- [Goal of the exercise]: Please copy, exactly as they appear below, the lines from the one containing "Definition dq : string" through the one containing "(** [str.isdigit] on".
********************
(** * Kathara IS-IS configuration generator: a shallow embedding

    The development follows [v8_kathara-isis-generator-simple.py]:
    the [SimpleISISGenerator] object becomes the record [Generator], its
    dictionaries become [gmap]s, the set of device names a [gset], and
    the files of the working directory a finite map from files to
    their contents.

    Conventions of the embedding.
    - A Python [str] is a Rocq [string]; one [ascii] is one code point,
      so the texts of the embedding are those made of code points
      below 256. On them [str.strip], [str.isdigit], [str.lower],
      [int] and the UTF-8 encoding of [str.encode] are those of
      CPython.
    - Messages printed on the standard error stream are not modelled.
    - The operating system is a parameter of the run, the record
      [Directory]: it tells which file a name stands for, and whether
      [open] and [os.chmod] are refused. A write that [open] accepts
      is taken to store the whole text.
    - [re.search] is modelled for the patterns that are alternations
      of literal words, as those of [DEFAULT_CONFIG] are; the
      statements that need it say so with [plain_patterns].
    - A subscript [d[k]] of a dictionary is the total lookup [d !!! k].
      Lemma [parsed_entries_present] shows that after parsing every
      device of the list has an entry in each dictionary, so that no
      subscript of the generator raises [KeyError]. *)

From Stdlib Require Import ZArith String Ascii List Lia DecimalString.
From stdpp Require Import base option list gmap strings sorting.

Local Open Scope string_scope.
Local Open Scope Z_scope.

(** ** Characters and strings of the Python runtime *)

Module Py.

Definition ord (c : ascii) : Z := Z.of_N (N_of_ascii c).

Definition chr (n : Z) : ascii := ascii_of_N (Z.to_N n).

Definition dquote : ascii := chr 34.
Definition squote : ascii := chr 39.
Definition newline : ascii := chr 10.

Definition nl : string := String newline EmptyString.
Definition dq : string := String dquote EmptyString.

(** [str.isspace] on one code point: the characters that [str.strip()]
    removes, among them the next-line and the no-break space. *)
Definition isspace (c : ascii) : bool :=
  let n := ord c in
  ((9 <=? n) && (n <=? 13)) || ((28 <=? n) && (n <=? 32))
  || (n =? 133) || (n =? 160).

Definition is_decimal (c : ascii) : bool :=
  let n := ord c in (48 <=? n) && (n <=? 57).

Definition digit_value (c : ascii) : Z := ord c - 48.

(** [str.isdigit] on one code point: the decimal digits and the
    superscripts two, three and one. *)
Definition is_digit (c : ascii) : bool :=
  let n := ord c in
  is_decimal c || (n =? 178) || (n =? 179) || (n =? 185).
********************
- [Completed exercise]:
Definition dq : string := String dquote EmptyString.

(** [str.isspace] on one code point: the characters that [str.strip()]
    removes, among them the next-line and the no-break space. *)
Definition isspace (c : ascii) : bool :=
  let n := ord c in
  ((9 <=? n) && (n <=? 13)) || ((28 <=? n) && (n <=? 32))
  || (n =? 133) || (n =? 160).

Definition is_decimal (c : ascii) : bool :=
  let n := ord c in (48 <=? n) && (n <=? 57).

Definition digit_value (c : ascii) : Z := ord c - 48.

(** [str.isdigit] on one code point: the decimal digits and the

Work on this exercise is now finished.